# TASK BRIEF
Print the records exactly as given.

Start of INFORMATION SUPPLIED

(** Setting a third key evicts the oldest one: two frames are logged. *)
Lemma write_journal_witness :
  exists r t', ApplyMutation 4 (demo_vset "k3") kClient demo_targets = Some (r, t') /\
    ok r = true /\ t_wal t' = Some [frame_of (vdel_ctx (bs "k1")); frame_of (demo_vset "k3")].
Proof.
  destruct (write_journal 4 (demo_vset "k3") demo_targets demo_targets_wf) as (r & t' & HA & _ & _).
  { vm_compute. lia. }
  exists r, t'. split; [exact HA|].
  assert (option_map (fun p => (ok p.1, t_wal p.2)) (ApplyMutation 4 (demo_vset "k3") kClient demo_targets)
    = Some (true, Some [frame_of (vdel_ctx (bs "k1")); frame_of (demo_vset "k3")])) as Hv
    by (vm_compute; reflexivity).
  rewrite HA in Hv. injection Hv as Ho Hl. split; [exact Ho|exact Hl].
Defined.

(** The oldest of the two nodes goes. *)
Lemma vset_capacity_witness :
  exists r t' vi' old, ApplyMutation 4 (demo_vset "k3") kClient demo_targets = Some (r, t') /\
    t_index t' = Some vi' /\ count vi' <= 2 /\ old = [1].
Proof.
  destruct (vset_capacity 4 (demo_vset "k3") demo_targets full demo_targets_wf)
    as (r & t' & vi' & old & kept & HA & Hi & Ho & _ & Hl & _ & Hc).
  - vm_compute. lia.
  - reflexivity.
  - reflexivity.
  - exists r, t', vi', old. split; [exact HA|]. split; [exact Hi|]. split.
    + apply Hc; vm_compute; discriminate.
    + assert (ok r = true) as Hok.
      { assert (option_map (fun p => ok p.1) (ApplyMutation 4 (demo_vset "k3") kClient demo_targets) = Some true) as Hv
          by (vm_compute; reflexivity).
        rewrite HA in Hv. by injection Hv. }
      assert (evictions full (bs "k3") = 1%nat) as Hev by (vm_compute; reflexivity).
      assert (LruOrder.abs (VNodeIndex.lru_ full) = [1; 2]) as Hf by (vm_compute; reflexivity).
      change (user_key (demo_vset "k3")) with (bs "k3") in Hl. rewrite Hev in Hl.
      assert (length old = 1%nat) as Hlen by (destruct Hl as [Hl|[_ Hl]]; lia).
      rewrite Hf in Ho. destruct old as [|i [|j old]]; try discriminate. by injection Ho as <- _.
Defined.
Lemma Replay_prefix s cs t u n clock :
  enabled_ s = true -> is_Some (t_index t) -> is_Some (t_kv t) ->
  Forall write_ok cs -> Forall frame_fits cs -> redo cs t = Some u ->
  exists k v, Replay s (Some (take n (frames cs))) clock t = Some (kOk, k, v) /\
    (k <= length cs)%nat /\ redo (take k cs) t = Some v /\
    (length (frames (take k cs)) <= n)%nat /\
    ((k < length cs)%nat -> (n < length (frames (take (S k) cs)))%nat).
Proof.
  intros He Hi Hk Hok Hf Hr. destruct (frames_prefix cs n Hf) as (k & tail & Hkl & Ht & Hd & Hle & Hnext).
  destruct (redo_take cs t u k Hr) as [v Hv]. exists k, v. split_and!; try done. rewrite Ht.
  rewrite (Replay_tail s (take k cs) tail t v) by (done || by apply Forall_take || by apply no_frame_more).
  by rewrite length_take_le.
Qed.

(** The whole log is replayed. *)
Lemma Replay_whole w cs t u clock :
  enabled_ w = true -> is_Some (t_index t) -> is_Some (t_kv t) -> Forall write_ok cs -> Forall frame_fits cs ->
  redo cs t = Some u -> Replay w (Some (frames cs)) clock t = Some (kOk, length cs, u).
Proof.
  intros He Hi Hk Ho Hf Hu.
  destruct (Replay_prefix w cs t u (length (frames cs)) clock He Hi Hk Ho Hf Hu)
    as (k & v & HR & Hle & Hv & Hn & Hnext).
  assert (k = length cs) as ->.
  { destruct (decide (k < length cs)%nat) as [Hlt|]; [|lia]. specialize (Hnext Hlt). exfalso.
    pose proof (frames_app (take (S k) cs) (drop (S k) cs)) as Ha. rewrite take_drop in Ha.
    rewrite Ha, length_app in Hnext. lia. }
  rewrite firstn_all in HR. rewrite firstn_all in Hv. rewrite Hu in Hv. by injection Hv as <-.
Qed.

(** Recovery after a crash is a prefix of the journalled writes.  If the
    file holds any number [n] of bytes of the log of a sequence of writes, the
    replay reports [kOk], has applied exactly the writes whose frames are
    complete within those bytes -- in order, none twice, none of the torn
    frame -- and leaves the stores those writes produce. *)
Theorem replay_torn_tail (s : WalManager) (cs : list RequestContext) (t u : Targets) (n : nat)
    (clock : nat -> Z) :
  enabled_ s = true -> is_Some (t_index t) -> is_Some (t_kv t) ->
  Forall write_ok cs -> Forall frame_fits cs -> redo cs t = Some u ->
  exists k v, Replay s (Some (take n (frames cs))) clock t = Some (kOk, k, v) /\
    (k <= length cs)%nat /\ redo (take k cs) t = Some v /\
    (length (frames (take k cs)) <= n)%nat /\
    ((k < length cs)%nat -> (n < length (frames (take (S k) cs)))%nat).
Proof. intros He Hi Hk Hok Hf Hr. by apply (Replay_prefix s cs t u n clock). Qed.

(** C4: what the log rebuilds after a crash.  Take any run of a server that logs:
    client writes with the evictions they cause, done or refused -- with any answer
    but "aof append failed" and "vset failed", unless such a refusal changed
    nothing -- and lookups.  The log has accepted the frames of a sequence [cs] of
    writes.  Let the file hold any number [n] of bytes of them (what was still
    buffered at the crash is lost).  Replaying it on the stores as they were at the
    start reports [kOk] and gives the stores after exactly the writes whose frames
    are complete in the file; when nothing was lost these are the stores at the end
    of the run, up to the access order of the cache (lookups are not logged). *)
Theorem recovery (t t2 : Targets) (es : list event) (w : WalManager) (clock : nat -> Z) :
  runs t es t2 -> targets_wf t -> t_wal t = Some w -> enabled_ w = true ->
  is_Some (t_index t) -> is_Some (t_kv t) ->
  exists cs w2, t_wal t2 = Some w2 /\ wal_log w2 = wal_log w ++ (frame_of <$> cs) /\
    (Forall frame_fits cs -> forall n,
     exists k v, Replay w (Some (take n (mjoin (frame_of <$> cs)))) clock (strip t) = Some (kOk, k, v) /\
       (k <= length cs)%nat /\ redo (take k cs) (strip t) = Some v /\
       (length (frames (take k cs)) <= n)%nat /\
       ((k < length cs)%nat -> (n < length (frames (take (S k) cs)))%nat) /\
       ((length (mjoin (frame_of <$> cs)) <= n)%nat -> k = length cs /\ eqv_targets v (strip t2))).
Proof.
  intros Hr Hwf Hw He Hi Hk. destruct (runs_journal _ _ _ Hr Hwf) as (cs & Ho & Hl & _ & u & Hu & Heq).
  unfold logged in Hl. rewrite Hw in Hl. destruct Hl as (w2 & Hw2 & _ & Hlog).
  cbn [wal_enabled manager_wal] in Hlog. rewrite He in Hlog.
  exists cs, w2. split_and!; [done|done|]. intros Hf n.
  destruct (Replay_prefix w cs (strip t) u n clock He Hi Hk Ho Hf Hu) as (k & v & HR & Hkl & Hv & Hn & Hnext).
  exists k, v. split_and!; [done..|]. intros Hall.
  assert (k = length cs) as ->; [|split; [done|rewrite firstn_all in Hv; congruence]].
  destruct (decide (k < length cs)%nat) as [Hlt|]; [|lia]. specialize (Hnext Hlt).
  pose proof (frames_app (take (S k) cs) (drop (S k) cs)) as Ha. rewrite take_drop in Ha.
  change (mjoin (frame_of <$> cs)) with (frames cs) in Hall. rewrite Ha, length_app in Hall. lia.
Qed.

End of INFORMATION SUPPLIED

# EXPECTED ANSWER
(** Setting a third key evicts the oldest one: two frames are logged. *)
Lemma write_journal_witness :
  exists r t', ApplyMutation 4 (demo_vset "k3") kClient demo_targets = Some (r, t') /\
    ok r = true /\ t_wal t' = Some [frame_of (vdel_ctx (bs "k1")); frame_of (demo_vset "k3")].
Proof.
  destruct (write_journal 4 (demo_vset "k3") demo_targets demo_targets_wf) as (r & t' & HA & _ & _).
  { vm_compute. lia. }
  exists r, t'. split; [exact HA|].
  assert (option_map (fun p => (ok p.1, t_wal p.2)) (ApplyMutation 4 (demo_vset "k3") kClient demo_targets)
    = Some (true, Some [frame_of (vdel_ctx (bs "k1")); frame_of (demo_vset "k3")])) as Hv
    by (vm_compute; reflexivity).
  rewrite HA in Hv. injection Hv as Ho Hl. split; [exact Ho|exact Hl].
Defined.

(** The oldest of the two nodes goes. *)
Lemma vset_capacity_witness :
  exists r t' vi' old, ApplyMutation 4 (demo_vset "k3") kClient demo_targets = Some (r, t') /\
    t_index t' = Some vi' /\ count vi' <= 2 /\ old = [1].
Proof.
  destruct (vset_capacity 4 (demo_vset "k3") demo_targets full demo_targets_wf)
    as (r & t' & vi' & old & kept & HA & Hi & Ho & _ & Hl & _ & Hc).
  - vm_compute. lia.
  - reflexivity.
  - reflexivity.
  - exists r, t', vi', old. split; [exact HA|]. split; [exact Hi|]. split.
    + apply Hc; vm_compute; discriminate.
    + assert (ok r = true) as Hok.
      { assert (option_map (fun p => ok p.1) (ApplyMutation 4 (demo_vset "k3") kClient demo_targets) = Some true) as Hv
          by (vm_compute; reflexivity).
        rewrite HA in Hv. by injection Hv. }
      assert (evictions full (bs "k3") = 1%nat) as Hev by (vm_compute; reflexivity).
      assert (LruOrder.abs (VNodeIndex.lru_ full) = [1; 2]) as Hf by (vm_compute; reflexivity).
      change (user_key (demo_vset "k3")) with (bs "k3") in Hl. rewrite Hev in Hl.
      assert (length old = 1%nat) as Hlen by (destruct Hl as [Hl|[_ Hl]]; lia).
      rewrite Hf in Ho. destruct old as [|i [|j old]]; try discriminate. by injection Ho as <- _.
Defined.
Lemma Replay_prefix s cs t u n clock :
  enabled_ s = true -> is_Some (t_index t) -> is_Some (t_kv t) ->
  Forall write_ok cs -> Forall frame_fits cs -> redo cs t = Some u ->
  exists k v, Replay s (Some (take n (frames cs))) clock t = Some (kOk, k, v) /\
    (k <= length cs)%nat /\ redo (take k cs) t = Some v /\
    (length (frames (take k cs)) <= n)%nat /\
    ((k < length cs)%nat -> (n < length (frames (take (S k) cs)))%nat).
Proof.
  intros He Hi Hk Hok Hf Hr. destruct (frames_prefix cs n Hf) as (k & tail & Hkl & Ht & Hd & Hle & Hnext).
  destruct (redo_take cs t u k Hr) as [v Hv]. exists k, v. split_and!; try done. rewrite Ht.
  rewrite (Replay_tail s (take k cs) tail t v) by (done || by apply Forall_take || by apply no_frame_more).
  by rewrite length_take_le.
Qed.

(** The whole log is replayed. *)
Lemma Replay_whole w cs t u clock :
  enabled_ w = true -> is_Some (t_index t) -> is_Some (t_kv t) -> Forall write_ok cs -> Forall frame_fits cs ->
  redo cs t = Some u -> Replay w (Some (frames cs)) clock t = Some (kOk, length cs, u).
Proof.
  intros He Hi Hk Ho Hf Hu.
  destruct (Replay_prefix w cs t u (length (frames cs)) clock He Hi Hk Ho Hf Hu)
    as (k & v & HR & Hle & Hv & Hn & Hnext).
  assert (k = length cs) as ->.
  { destruct (decide (k < length cs)%nat) as [Hlt|]; [|lia]. specialize (Hnext Hlt). exfalso.
    pose proof (frames_app (take (S k) cs) (drop (S k) cs)) as Ha. rewrite take_drop in Ha.
    rewrite Ha, length_app in Hnext. lia. }
  rewrite firstn_all in HR. rewrite firstn_all in Hv. rewrite Hu in Hv. by injection Hv as <-.
Qed.

(** Recovery after a crash is a prefix of the journalled writes.  If the
    file holds any number [n] of bytes of the log of a sequence of writes, the
    replay reports [kOk], has applied exactly the writes whose frames are
    complete within those bytes -- in order, none twice, none of the torn
    frame -- and leaves the stores those writes produce. *)
Theorem replay_torn_tail (s : WalManager) (cs : list RequestContext) (t u : Targets) (n : nat)
    (clock : nat -> Z) :
  enabled_ s = true -> is_Some (t_index t) -> is_Some (t_kv t) ->
  Forall write_ok cs -> Forall frame_fits cs -> redo cs t = Some u ->
  exists k v, Replay s (Some (take n (frames cs))) clock t = Some (kOk, k, v) /\
    (k <= length cs)%nat /\ redo (take k cs) t = Some v /\
    (length (frames (take k cs)) <= n)%nat /\
    ((k < length cs)%nat -> (n < length (frames (take (S k) cs)))%nat).
Proof. intros He Hi Hk Hok Hf Hr. by apply (Replay_prefix s cs t u n clock). Qed.

(** C4: what the log rebuilds after a crash.  Take any run of a server that logs:
    client writes with the evictions they cause, done or refused -- with any answer
    but "aof append failed" and "vset failed", unless such a refusal changed
    nothing -- and lookups.  The log has accepted the frames of a sequence [cs] of
    writes.  Let the file hold any number [n] of bytes of them (what was still
    buffered at the crash is lost).  Replaying it on the stores as they were at the
    start reports [kOk] and gives the stores after exactly the writes whose frames
    are complete in the file; when nothing was lost these are the stores at the end
    of the run, up to the access order of the cache (lookups are not logged). *)
Theorem recovery (t t2 : Targets) (es : list event) (w : WalManager) (clock : nat -> Z) :
  runs t es t2 -> targets_wf t -> t_wal t = Some w -> enabled_ w = true ->
  is_Some (t_index t) -> is_Some (t_kv t) ->
  exists cs w2, t_wal t2 = Some w2 /\ wal_log w2 = wal_log w ++ (frame_of <$> cs) /\
    (Forall frame_fits cs -> forall n,
     exists k v, Replay w (Some (take n (mjoin (frame_of <$> cs)))) clock (strip t) = Some (kOk, k, v) /\
       (k <= length cs)%nat /\ redo (take k cs) (strip t) = Some v /\
       (length (frames (take k cs)) <= n)%nat /\
       ((k < length cs)%nat -> (n < length (frames (take (S k) cs)))%nat) /\
       ((length (mjoin (frame_of <$> cs)) <= n)%nat -> k = length cs /\ eqv_targets v (strip t2))).
Proof.
  intros Hr Hwf Hw He Hi Hk. destruct (runs_journal _ _ _ Hr Hwf) as (cs & Ho & Hl & _ & u & Hu & Heq).
  unfold logged in Hl. rewrite Hw in Hl. destruct Hl as (w2 & Hw2 & _ & Hlog).
  cbn [wal_enabled manager_wal] in Hlog. rewrite He in Hlog.
  exists cs, w2. split_and!; [done|done|]. intros Hf n.
  destruct (Replay_prefix w cs (strip t) u n clock He Hi Hk Ho Hf Hu) as (k & v & HR & Hkl & Hv & Hn & Hnext).
  exists k, v. split_and!; [done..|]. intros Hall.
  assert (k = length cs) as ->; [|split; [done|rewrite firstn_all in Hv; congruence]].
  destruct (decide (k < length cs)%nat) as [Hlt|]; [|lia]. specialize (Hnext Hlt).
  pose proof (frames_app (take (S k) cs) (drop (S k) cs)) as Ha. rewrite take_drop in Ha.
  change (mjoin (frame_of <$> cs)) with (frames cs) in Hall. rewrite Ha, length_app in Hall. lia.
Qed.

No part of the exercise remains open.